Weniger bekannt, aber mit einem Fokus auf Softwarekompetenz durchaus vielversprechend sind die belgische Melexis und der US-Zulieferer Gentex. Melexis investierte im vergangenen Jahr 13,7 Prozent vom Umsatz in Forschung und Entwicklung. Das 20 Jahre junge Unternehmen entwickelt und produziert Halbleiter und Sensortechnik für die Automobilindustrie. Fast alle Automarken setzen Chips von Melexis im Bereich Fahrerassistenz, aktive Sicherheitstechnik und Motorensteuerung ein. Die kommen bei ganz unterschiedlichen Messungen zum Einsatz: Luftdrucküberprüfung im Reifen oder die Vermeidung von Auffahrunfällen durch Abstandsmesser sind nur zwei Beispiele. Anlegern bietet Melexis 3,1 Prozent Dividendenrendite.
An der Börse bringt Melexis es auf 1,6 Milliarden Euro Börsenwert. Es dürfte deutlich mehr werden. Die Belgier haben ihren Umsatz 2014 um über 20 Prozent auf 332 Millionen Euro gesteigert. Und von Melexis’ 25 Prozent Umsatzrendite können andere Zulieferer nur träumen. Die sind über Werte im einstelligen Prozentbereich froh.
Dürr gewinnt mit komplexen Anlagen
Trotz gut vier Milliarden Euro Börsenwert und erwarteten 1,3 Milliarden Euro Umsatz dieses Jahr ist auch Gentex, ein amerikanischer Spezialist für Rückspiegel- und Kameratechnik im Auto, vielen Anlegern kein Begriff – aber sehr erfolgreich. Bei ihm bleiben 21 Prozent vom Umsatz als Nettogewinn hängen. Unter den Kunden finden sich nicht nur viele deutsche und japanische Hersteller, sondern auch Tesla.
Ein paar Sparten gibt es noch, in denen Zulieferer ohne große Innovationssprünge erfolgreich sein können. Der Zulieferer Dürr etwa baut Lackier- und Endmontageanlagen. Dürr steigerte das operative Ergebnis im ersten Halbjahr 2015 um 41 Prozent auf 126,2 Millionen Euro. Ernst zu nehmende Wettbewerber gibt es nicht: Solche Anlagen sind komplex.
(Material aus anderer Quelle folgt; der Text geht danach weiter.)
(** What [_merge] leaves in the fields the program reads. *)
Lemma merge_fields (c0 c : Config.Config) (data : Loader.value) :
  Loader._merge c0 data = Loader.Loaded c ->
  exists d,
    Loader.mapping data = Some d
    /\ Config.hotkey c
       = match Loader.get (py "hotkey") d with
         | Some v => Loader.text v
         | None => Config.hotkey c0
         end
    /\ Config.anthropic_api_key c
       = match Loader.get (py "anthropic_api_key") d with
         | Some v => Loader.text v
         | None => Config.anthropic_api_key c0
         end
    /\ Config.enable_cleanup c
       = match Loader.get (py "enable_cleanup") d with
         | Some v => Loader.truth v
         | None => Config.enable_cleanup c0
         end
    /\ Config.model_size (Config.whisper c)
       = match Loader.section d (py "whisper") with
         | Some whisper_data =>
             match Loader.get (py "model_size") whisper_data with
             | Some v => Loader.text v
             | None => Config.model_size (Config.whisper c0)
             end
         | None => Config.model_size (Config.whisper c0)
         end
    /\ match Loader.section d (py "audio") with
       | Some audio_data =>
           match Loader.get (py "sample_rate") audio_data with
           | Some v => Loader.number v = Some (Config.sample_rate (Config.audio c))
           | None => Config.sample_rate (Config.audio c)
                     = Config.sample_rate (Config.audio c0)
           end
           /\ match Loader.get (py "channels") audio_data with
              | Some v => Loader.number v = Some (Config.channels (Config.audio c))
              | None => Config.channels (Config.audio c)
                        = Config.channels (Config.audio c0)
              end
       | None => Config.audio c = Config.audio c0
       end.
Proof.
  unfold Loader._merge.
  destruct (Loader.mapping data) as [d|]; [|discriminate].
  intro H. exists d. split; [reflexivity|].
  pose proof (merge_top_fields d c0) as [T1 [T2 [T3 [T4 T5]]]].
  pose proof (merge_whisper_fields d (Loader.merge_top d c0))
    as [W1 [W2 [W3 [W4 W5]]]].
  pose proof (merge_audio_fields d _ c H) as [A1 [A2 [A3 [A4 A5]]]].
  cbv zeta in *.
  rewrite A1, W1, T1. split; [reflexivity|].
  rewrite A2, W2, T2. split; [reflexivity|].
  rewrite A3, W3, T3. split; [reflexivity|].
  rewrite A4, W5, T4. split; [reflexivity|].
  rewrite W4, T5 in A5. exact A5.
Qed.

(** The configuration [load] merges the file into, when it returns. *)
Lemma load_cases (env : Loader.Env) (args : Cli.Args) (cfg : Config.Config) :
  Loader.load env (Cli.config_path env args) = Loader.Loaded cfg ->
  exists merged,
    cfg = Loader.env_overrides env merged
    /\ (Cli.file_entries env args = [] /\ merged = Config.default
        \/ exists data,
             Loader._merge Config.default data = Loader.Loaded merged
             /\ Loader.mapping data = Some (Cli.file_entries env args)).
Proof.
  unfold Loader.load, Cli.file_entries.
  destruct (Cli.config_path env args) as [p|].
  - destruct (Loader.path_exists env p).
    + destruct (Loader.safe_load env p) as [data|e]; [|discriminate].
      destruct (Loader.truth data).
      * destruct (Loader._merge Config.default data) as [m|f] eqn:E;
          [|discriminate].
        intro H. inversion H. exists m. split; [reflexivity|].
        right. exists data. split; [exact E|].
        destruct (merge_fields _ _ _ E) as [d [Hd _]]. now rewrite Hd.
      * cbn. intro H. inversion H. eexists. split; [reflexivity|].
        left. split; reflexivity.
    + intro H. inversion H. eexists. split; [reflexivity|].
      left. split; reflexivity.
  - intro H. inversion H. eexists. split; [reflexivity|].
    left. split; reflexivity.
Qed.

(** What the overrides of the environment and of the command line leave
    in the fields the program reads. *)
Lemma env_overrides_fields (env : Loader.Env) (c0 : Config.Config) :
  let c := Loader.env_overrides env c0 in
  Config.hotkey c
  = match Loader.env_set env (py "OPENMUMBLE_HOTKEY") with
    | Some s => s
    | None => Config.hotkey c0
    end
  /\ Config.model_size (Config.whisper c)
     = match Loader.env_set env (py "OPENMUMBLE_MODEL") with
       | Some s => s
       | None => Config.model_size (Config.whisper c0)
       end
  /\ Config.anthropic_api_key c
     = match Loader.env_set env (py "ANTHROPIC_API_KEY") with
       | Some s => s
       | None => Config.anthropic_api_key c0
       end
  /\ Config.enable_cleanup c = Config.enable_cleanup c0
  /\ Config.audio c = Config.audio c0.
Proof.
  cbv zeta. unfold Loader.env_overrides.
  destruct c0 as [k0 m0 [ms0 dv0 ct0] a0 h0 e0].
  destruct (Loader.env_set env (py "ANTHROPIC_API_KEY"));
    destruct (Loader.env_set env (py "OPENMUMBLE_MODEL"));
    destruct (Loader.env_set env (py "OPENMUMBLE_HOTKEY"));
    repeat split.
Qed.

Lemma cli_overrides_fields (args : Cli.Args) (c0 : Config.Config) :
  let c := Cli.cli_overrides args c0 in
  Config.hotkey c
  = match Cli.given (Cli.hotkey args) with
    | Some s => s
    | None => Config.hotkey c0
    end
  /\ Config.model_size (Config.whisper c)
     = match Cli.given (Cli.model args) with
       | Some s => s
       | None => Config.model_size (Config.whisper c0)
       end
  /\ Config.anthropic_api_key c = Config.anthropic_api_key c0
  /\ Config.enable_cleanup c
     = negb (Cli.no_cleanup args) && Config.enable_cleanup c0
  /\ Config.audio c = Config.audio c0.
Proof.
  cbv zeta. unfold Cli.cli_overrides.
  destruct c0 as [k0 m0 [ms0 dv0 ct0] a0 h0 e0].
  destruct (Cli.given (Cli.model args));
    destruct (Cli.given (Cli.hotkey args));
    destruct (Cli.no_cleanup args);
    repeat split.
Qed.

(** The configuration of [main], when it is loaded: the overrides of
    the command line and of the environment on what the file gave. *)
Lemma configure_cases (env : Loader.Env) (args : Cli.Args)
  (cfg : Config.Config) :
  Cli.configure env args = Loader.Loaded cfg ->
  exists merged,
    cfg = Cli.cli_overrides args (Loader.env_overrides env merged)
    /\ (Cli.file_entries env args = [] /\ merged = Config.default
        \/ exists data,
             Loader._merge Config.default data = Loader.Loaded merged
             /\ Loader.mapping data = Some (Cli.file_entries env args)).
Proof.
  unfold Cli.configure.
  destruct (Loader.load env (Cli.config_path env args)) as [c|f] eqn:L;
    [|discriminate].
  intro H. injection H as <-.
  destruct (load_cases env args c L) as [m [Hc Hm]]. subst c.
  exists m. split; [reflexivity|exact Hm].
Qed.

(** X23. The command line beats the environment, the environment beats
    the config file, the file beats the defaults.  When the
    configuration is loaded, the hotkey is the one of [--hotkey] if it
    is given and not empty, else the one of [OPENMUMBLE_HOTKEY] if it is
    set and not empty, else [str] of the [hotkey] entry of the file if
    there is one, else [ctrl]; likewise for the model size ([--model],
    [OPENMUMBLE_MODEL], [whisper.model_size], [small.en]) and for the
    API key ([ANTHROPIC_API_KEY], [anthropic_api_key], the empty
    string). *)
Theorem configuration_precedence
  (env : Loader.Env) (args : Cli.Args) (cfg : Config.Config) :
  Cli.configure env args = Loader.Loaded cfg ->
  let file := Cli.file_entries env args in
  let entry key d := option_map Loader.text (Loader.get key d) in
  Config.hotkey cfg
  = Cli.first_of [Cli.given (Cli.hotkey args);
                  Loader.env_set env (py "OPENMUMBLE_HOTKEY");
                  entry (py "hotkey") file] (py "ctrl")
  /\ Config.model_size (Config.whisper cfg)
     = Cli.first_of [Cli.given (Cli.model args);
                     Loader.env_set env (py "OPENMUMBLE_MODEL");
                     match Loader.section file (py "whisper") with
                     | Some whisper_data =>
                         entry (py "model_size") whisper_data
                     | None => None
                     end] (py "small.en")
  /\ Config.anthropic_api_key cfg
     = Cli.first_of [Loader.env_set env (py "ANTHROPIC_API_KEY");
                     entry (py "anthropic_api_key") file] [].
Proof.
  intros Hc. cbv zeta.
  destruct (configure_cases env args cfg Hc) as [m [E Hm]]. subst cfg.
  pose proof (cli_overrides_fields args (Loader.env_overrides env m))
    as [C1 [C2 [C3 _]]].
  pose proof (env_overrides_fields env m) as [E1 [E2 [E3 _]]].
  cbv zeta in *. rewrite C1, C2, C3, E1, E2, E3. clear C1 C2 C3 E1 E2 E3.
  assert (F : Config.hotkey m
              = match Loader.get (py "hotkey") (Cli.file_entries env args)
                with Some v => Loader.text v | None => py "ctrl" end
              /\ Config.model_size (Config.whisper m)
                 = match Loader.section (Cli.file_entries env args)
                           (py "whisper") with
                   | Some wd =>
                       match Loader.get (py "model_size") wd with
                       | Some v => Loader.text v
                       | None => py "small.en"
                       end
                   | None => py "small.en"
                   end
              /\ Config.anthropic_api_key m
                 = match Loader.get (py "anthropic_api_key")
                           (Cli.file_entries env args)
                   with Some v => Loader.text v | None => [] end).
  { destruct Hm as [[He Hd]|[data [Hmerge Hmap]]].
    - rewrite He, Hd. repeat split.
    - destruct (merge_fields _ _ _ Hmerge) as [d [Hd [H1 [H2 [_ [H4 _]]]]]].
      rewrite Hmap in Hd. inversion Hd. subst d.
      rewrite H1, H2, H4. repeat split. }
  destruct F as [F1 [F2 F3]]. rewrite F1, F2, F3.
  cbn [Cli.first_of].
  split; [|split].
  - destruct (Cli.given (Cli.hotkey args)); [reflexivity|].
    destruct (Loader.env_set env (py "OPENMUMBLE_HOTKEY")); [reflexivity|].
    destruct (Loader.get (py "hotkey") _); reflexivity.
  - destruct (Cli.given (Cli.model args)); [reflexivity|].
    destruct (Loader.env_set env (py "OPENMUMBLE_MODEL")); [reflexivity|].
    destruct (Loader.section _ (py "whisper")) as [wd|]; [|reflexivity].
    destruct (Loader.get (py "model_size") wd); reflexivity.
  - destruct (Loader.env_set env (py "ANTHROPIC_API_KEY")); [reflexivity|].
    destruct (Loader.get (py "anthropic_api_key") _); reflexivity.
Qed.

(** The file says [alt], the environment says [f9], the command line
    says nothing about the hotkey and [medium] for the model. *)
Lemma configuration_precedence_witness :
  exists cfg,
    Cli.configure Setup.env Setup.args = Loader.Loaded cfg
    /\ Config.hotkey cfg = py "f9"
    /\ Config.model_size (Config.whisper cfg) = py "medium"
    /\ Config.anthropic_api_key cfg = [].
Proof.
  eexists. split; [reflexivity|].
  exact (configuration_precedence Setup.env Setup.args _ eq_refl).
Defined.

(** X24. A config file that is not there is no error, and neither is an
    empty one: when no config file is found, when the given path does
    not exist, or when the document is falsy (an empty file, [null],
    an empty mapping), the configuration is the defaults with the
    overrides of the environment and of the command line; with none of
    these it is the defaults. *)
Theorem missing_config_file_gives_defaults
  (env : Loader.Env) (args : Cli.Args) :
  match Cli.config_path env args with
  | None => True
  | Some p =>
      Loader.path_exists env p = false
      \/ exists data,
           Loader.safe_load env p = Ok data /\ Loader.truth data = false
  end ->
  Cli.configure env args
  = Loader.Loaded
      (Cli.cli_overrides args (Loader.env_overrides env Config.default))
  /\ ((forall name, Loader.environ env name = None) ->
      Cli.model args = None -> Cli.hotkey args = None ->
      Cli.no_cleanup args = false ->
      Cli.configure env args = Loader.Loaded Config.default).
Proof.
  intro H.
  assert (L : Loader.load env (Cli.config_path env args)
              = Loader.Loaded (Loader.env_overrides env Config.default)).
  { unfold Loader.load. destruct (Cli.config_path env args) as [p|];
      [|reflexivity].
    destruct H as [H|[data [Hd Ht]]].
    - now rewrite H.
    - destruct (Loader.path_exists env p); [|reflexivity].
      rewrite Hd, Ht. reflexivity. }
  unfold Cli.configure. rewrite L. split; [reflexivity|].
  intros He Hm Hh Hn. unfold Cli.cli_overrides, Loader.env_overrides,
    Loader.env_set. rewrite !He, Hm, Hh, Hn. reflexivity.
Qed.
Für Anleger war Dürr ein langweiliger, aber konstanter Depotwert. Die Dividendenrendite liegt über zwei Prozent, der Kurs steigt seit Jahren langsam, aber stetig. So wie Autos immer Reifen brauchen, müssen sie eben auch lackiert werden. Und da Dürr zu den Anlagen Pakete für Wartung, Ersatzteile, Modernisierung und Umrüstung mitverkauft, kann er Kunden lange an sich binden.
Auch das kann ein Alleinstellungsmerkmal sein.